------ Listed entries ------
Definition set_streams (a : association) (s : gmap nat stream_out) : association :=
  Asoc (locked_on_sending a) (last_out_stream a) (wheel a) (fcfs_list a) (strmout a) s
    (pendings a) (idata_supported a) (stream_queue_cnt a).

Definition set_fcfs (a : association) (l : list nat) (p : gmap nat pending) : association :=
  Asoc (locked_on_sending a) (last_out_stream a) (wheel a) l (strmout a) (streams a) p
    (idata_supported a) (stream_queue_cnt a).

Definition set_locked (a : association) (locked : option nat) : association :=
  set_sched a locked (last_out_stream a).

Definition set_last (a : association) (last : option nat) : association :=
  set_sched a (locked_on_sending a) last.

(** Dereferencing a stream or message pointer.  A key outside the store reads as
    an object with an empty queue; the invariants keep every used pointer in the
    store. *)
Definition strq_of (a : association) (p : nat) : stream_out :=
  default (StreamOut [] false 0 0) (streams a !! p).

Definition sp_of (a : association) (q : nat) : pending :=
  default (Pending None 0 0 0 0 false) (pendings a !! q).

Definition upd_strq (a : association) (p : nat) (f : stream_out -> stream_out) : association :=
  set_streams a (alter f p (streams a)).

Definition with_linked (b : bool) (s : stream_out) : stream_out :=
  StreamOut (so_outqueue s) b (so_params s) (so_sid s).
Definition with_priority (v : Z) (s : stream_out) : stream_out :=
  StreamOut (so_outqueue s) (so_linked s) (so_params s - u16 (so_params s) + u16 v) (so_sid s).
Definition with_rounds (v : Z) (s : stream_out) : stream_out :=
  StreamOut (so_outqueue s) (so_linked s) (u32 v) (so_sid s).
Definition sp_with_linked (b : bool) (q : pending) : pending :=
  Pending (sp_net q) (sp_length q) (sp_sid q) (sp_msg_is_complete q) (sp_some_taken q) b.

(** [TAILQ_INSERT_BEFORE] the first entry whose key is not below [key p], at the
    tail when there is none: the search loop of [rr_add] and [prio_add]. *)
Fixpoint insert_sorted (key : nat -> Z) (p : nat) (l : list nat) : list nat :=
  match l with
  | [] => [p]
  | x :: l => if key x <? key p then x :: insert_sorted key p l else p :: x :: l
  end.

(** ** The default scheduler *)

Definition queue_empty (a : association) (p : nat) : bool :=
  TAILQ_EMPTY (so_outqueue (strq_of a p)).

Definition sctp_ss_default_add (a : association) (strq : nat) (sp : option nat) : association :=
  if negb (queue_empty a strq) && negb (so_linked (strq_of a strq)) then
    let a := set_wheel a (wheel a ++ [strq]) in
    upd_strq a strq (with_linked true)
  else a.

(** [sctp_ss_default_init]: forget the wheel, then offer every stream to the
    installed scheduler's [add] ([ss_functions.sctp_ss_add_to_stream]). *)
Definition sctp_ss_default_init (add : association -> nat -> option nat -> association)
  (a : association) : association :=
  let a := set_wheel (set_sched a None None) [] in
  foldl (fun a p => add a p None) a (strmout a).

(** The [while (!TAILQ_EMPTY)] loop of the clear functions: [reset] is what is
    done to a stream before it is unlinked. *)
Definition clear_wheel (reset : stream_out -> stream_out) (a : association) : association :=
  let a := foldl (fun a p => upd_strq a p (with_linked false ∘ reset)) a (wheel a) in
  set_last (set_wheel a []) None.

Definition sctp_ss_default_clear (clear_values : Z) (a : association) : association :=
  clear_wheel (fun s => s) a.

(** The pointers that must follow a stream object that moves. *)
Definition redirect_stream (a : association) (strq : nat) (with_strq : option nat) : association :=
  match with_strq with
  | None => a
  | Some w =>
      let a := if opt_eqb (locked_on_sending a) (Some w) then set_locked a (Some strq) else a in
      if opt_eqb (last_out_stream a) (Some w) then set_last a (Some strq) else a
  end.

Definition sctp_ss_default_init_stream (a : association) (strq : nat) (with_strq : option nat)
  : association :=
  upd_strq (redirect_stream a strq with_strq) strq (with_linked false).

Definition sctp_ss_default_is_empty (a : association) : bool := TAILQ_EMPTY (wheel a).

Definition sctp_ss_default_remove (a : association) (strq : nat) (sp : option nat)
  : option association :=
  if queue_empty a strq && so_linked (strq_of a strq) then
    let a :=
      if opt_eqb (last_out_stream a) (Some strq) then
        let last := TAILQ_PREV (wheel a) strq in
        let last := match last with None => TAILQ_LAST (wheel a) | Some _ => last end in
        let last := if opt_eqb last (Some strq) then None else last in
        set_last a last
      else a in
    w ← TAILQ_REMOVE (wheel a) strq;
    Some (upd_strq (set_wheel a w) strq (with_linked false))
  else Some a.

(** The stream's first message is bound for another destination. *)
Definition bound_elsewhere (a : association) (net : nat) (strq : nat) : bool :=
  match TAILQ_FIRST (so_outqueue (strq_of a strq)) with
  | None => false
  | Some q => match sp_net (sp_of a q) with
              | None => false
              | Some n => negb (n =? net)%nat
              end
  end.

(** The check the select loops make on a candidate: [cmt] is the sysctl
    [sctp_cmt_on_off]. *)
Definition rejected (a : association) (cmt : Z) (net : option nat) (strq : option nat) : bool :=
  match net, strq with
  | Some net, Some strq => (cmt =? 0) && bound_elsewhere a net strq
  | _, _ => false
  end.

(** "Find the next stream to use". *)
Definition wheel_next (a : association) (strqt : option nat) : option nat :=
  match strqt with
  | None => TAILQ_FIRST (wheel a)
  | Some t => match TAILQ_NEXT (wheel a) t with
              | None => TAILQ_FIRST (wheel a)
              | Some n => Some n
              end
  end.

(** The [goto default_again] loop: [None] is running out of fuel, [Some r] is
    the function returning [r]. *)
Fixpoint default_again (fuel : nat) (a : association) (cmt : Z) (net strqt : option nat)
  : option (option nat) :=
  match fuel with
  | O => None
  | S fuel =>
      let strq := wheel_next a strqt in
      if rejected a cmt net strq then
        if opt_eqb strq (last_out_stream a) then Some None
        else default_again fuel a cmt net strq
      else Some strq
  end.

Definition sctp_ss_default_select (fuel : nat) (cmt : Z) (net : option nat) (a : association)
  : option (option nat) :=
  match locked_on_sending a with
  | Some s => Some (Some s)
  | None => default_again fuel a cmt net (last_out_stream a)
  end.

(** Whether the stream stays locked for the rest of a partly sent message. *)
Definition lock_after (a : association) (strq : nat) : option nat :=
  if idata_supported a =? 0 then
    match TAILQ_FIRST (so_outqueue (strq_of a strq)) with
    | Some q => if sp_some_taken (sp_of a q) =? 1 then Some strq else None
    | None => None
    end
  else None.

Definition sctp_ss_default_scheduled (a : association) (strq : nat) : association :=
  set_sched a (lock_after a strq) (Some strq).

Definition sctp_ss_default_packet_done (cmt : Z) (net : option nat) (a : association)
  : option association := Some a.

Definition sctp_ss_default_get_value (a : association) (strq : option nat) : Z * option Z :=
  (-1, None).

Definition sctp_ss_default_set_value (a : association) (strq : option nat) (value : Z)
  : option (Z * association) := Some (-1, a).

Definition sctp_ss_default_is_user_msgs_incomplete (a : association) : Z :=
  if negb (stream_queue_cnt a =? 1) then 0
  else match locked_on_sending a with
       | None => 0
       | Some strq =>
           match TAILQ_FIRST (so_outqueue (strq_of a strq)) with
           | None => 0
           | Some q => if sp_msg_is_complete (sp_of a q) =? 0 then 1 else 0
           end
       end.

(** ** Round robin *)

Definition sctp_ss_rr_add (a : association) (strq : nat) (sp : option nat) : association :=
  if negb (queue_empty a strq) && negb (so_linked (strq_of a strq)) then
    let w := if TAILQ_EMPTY (wheel a) then [strq]
             else insert_sorted (fun p => so_sid (strq_of a p)) strq (wheel a) in
    upd_strq (set_wheel a w) strq (with_linked true)
  else a.

(** ** Round robin per packet *)

Definition sctp_ss_rrp_select (fuel : nat) (cmt : Z) (net : option nat) (a : association)
  : option (option nat) := Some (last_out_stream a).

Fixpoint rrp_again (fuel : nat) (a : association) (cmt : Z) (net strqt : option nat)
  : option (option nat) :=
  match fuel with
  | O => None
  | S fuel =>
      let strq := wheel_next a strqt in
      if rejected a cmt net strq then
        if opt_eqb strq (last_out_stream a) then Some None
        else rrp_again fuel a cmt net strq
      else Some strq
  end.

Definition sctp_ss_rrp_packet_done (fuel : nat) (cmt : Z) (net : option nat) (a : association)
  : option association :=
  strq ← rrp_again fuel a cmt net (last_out_stream a);
  Some (set_last a strq).

(** ** Priority *)

Definition sctp_ss_prio_clear (clear_values : Z) (a : association) : association :=
  clear_wheel (fun s => if negb (clear_values =? 0) then with_priority 0 s else s) a.

Definition sctp_ss_prio_init_stream (a : association) (strq : nat) (with_strq : option nat)
  : association :=
  let a := upd_strq (redirect_stream a strq with_strq) strq (with_linked false) in
  upd_strq a strq
    (with_priority (match with_strq with Some w => so_priority (strq_of a w) | None => 0 end)).

Definition sctp_ss_prio_add (a : association) (strq : nat) (sp : option nat) : association :=
  if negb (queue_empty a strq) && negb (so_linked (strq_of a strq)) then
    let w := if TAILQ_EMPTY (wheel a) then [strq]
             else insert_sorted (fun p => so_priority (strq_of a p)) strq (wheel a) in
    upd_strq (set_wheel a w) strq (with_linked true)
  else a.

Definition sctp_ss_prio_remove (a : association) (strq : nat) (sp : option nat)
  : option association :=
  if queue_empty a strq && so_linked (strq_of a strq) then
    let a :=
      if opt_eqb (last_out_stream a) (Some strq) then
        let last := TAILQ_PREV (wheel a) strq in
        let last := match last with None => TAILQ_LAST (wheel a) | Some _ => last end in
        let last := if opt_eqb last (Some strq) then None else last in
        set_last a last
      else a in
    w ← TAILQ_REMOVE (wheel a) strq;
    Some (upd_strq (set_wheel a w) strq (with_linked false))
  else Some a.

Definition prio_next (a : association) (strqt : option nat) : option nat :=
  match strqt with
  | None => TAILQ_FIRST (wheel a)
  | Some t =>
      match TAILQ_NEXT (wheel a) t with
      | Some n => if so_priority (strq_of a n) =? so_priority (strq_of a t)
                  then Some n else TAILQ_FIRST (wheel a)
      | None => TAILQ_FIRST (wheel a)
      end
  end.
------
• _Directions_
Up to and including the line that holds "set_streams a (alter f p (streams a)).", reproduce the records above exactly from their first line, and give nothing else.

• _Exercise response_
Definition set_streams (a : association) (s : gmap nat stream_out) : association :=
  Asoc (locked_on_sending a) (last_out_stream a) (wheel a) (fcfs_list a) (strmout a) s
    (pendings a) (idata_supported a) (stream_queue_cnt a).

Definition set_fcfs (a : association) (l : list nat) (p : gmap nat pending) : association :=
  Asoc (locked_on_sending a) (last_out_stream a) (wheel a) l (strmout a) (streams a) p
    (idata_supported a) (stream_queue_cnt a).

Definition set_locked (a : association) (locked : option nat) : association :=
  set_sched a locked (last_out_stream a).

Definition set_last (a : association) (last : option nat) : association :=
  set_sched a (locked_on_sending a) last.

(** Dereferencing a stream or message pointer.  A key outside the store reads as
    an object with an empty queue; the invariants keep every used pointer in the
    store. *)
Definition strq_of (a : association) (p : nat) : stream_out :=
  default (StreamOut [] false 0 0) (streams a !! p).

Definition sp_of (a : association) (q : nat) : pending :=
  default (Pending None 0 0 0 0 false) (pendings a !! q).

Definition upd_strq (a : association) (p : nat) (f : stream_out -> stream_out) : association :=
  set_streams a (alter f p (streams a)).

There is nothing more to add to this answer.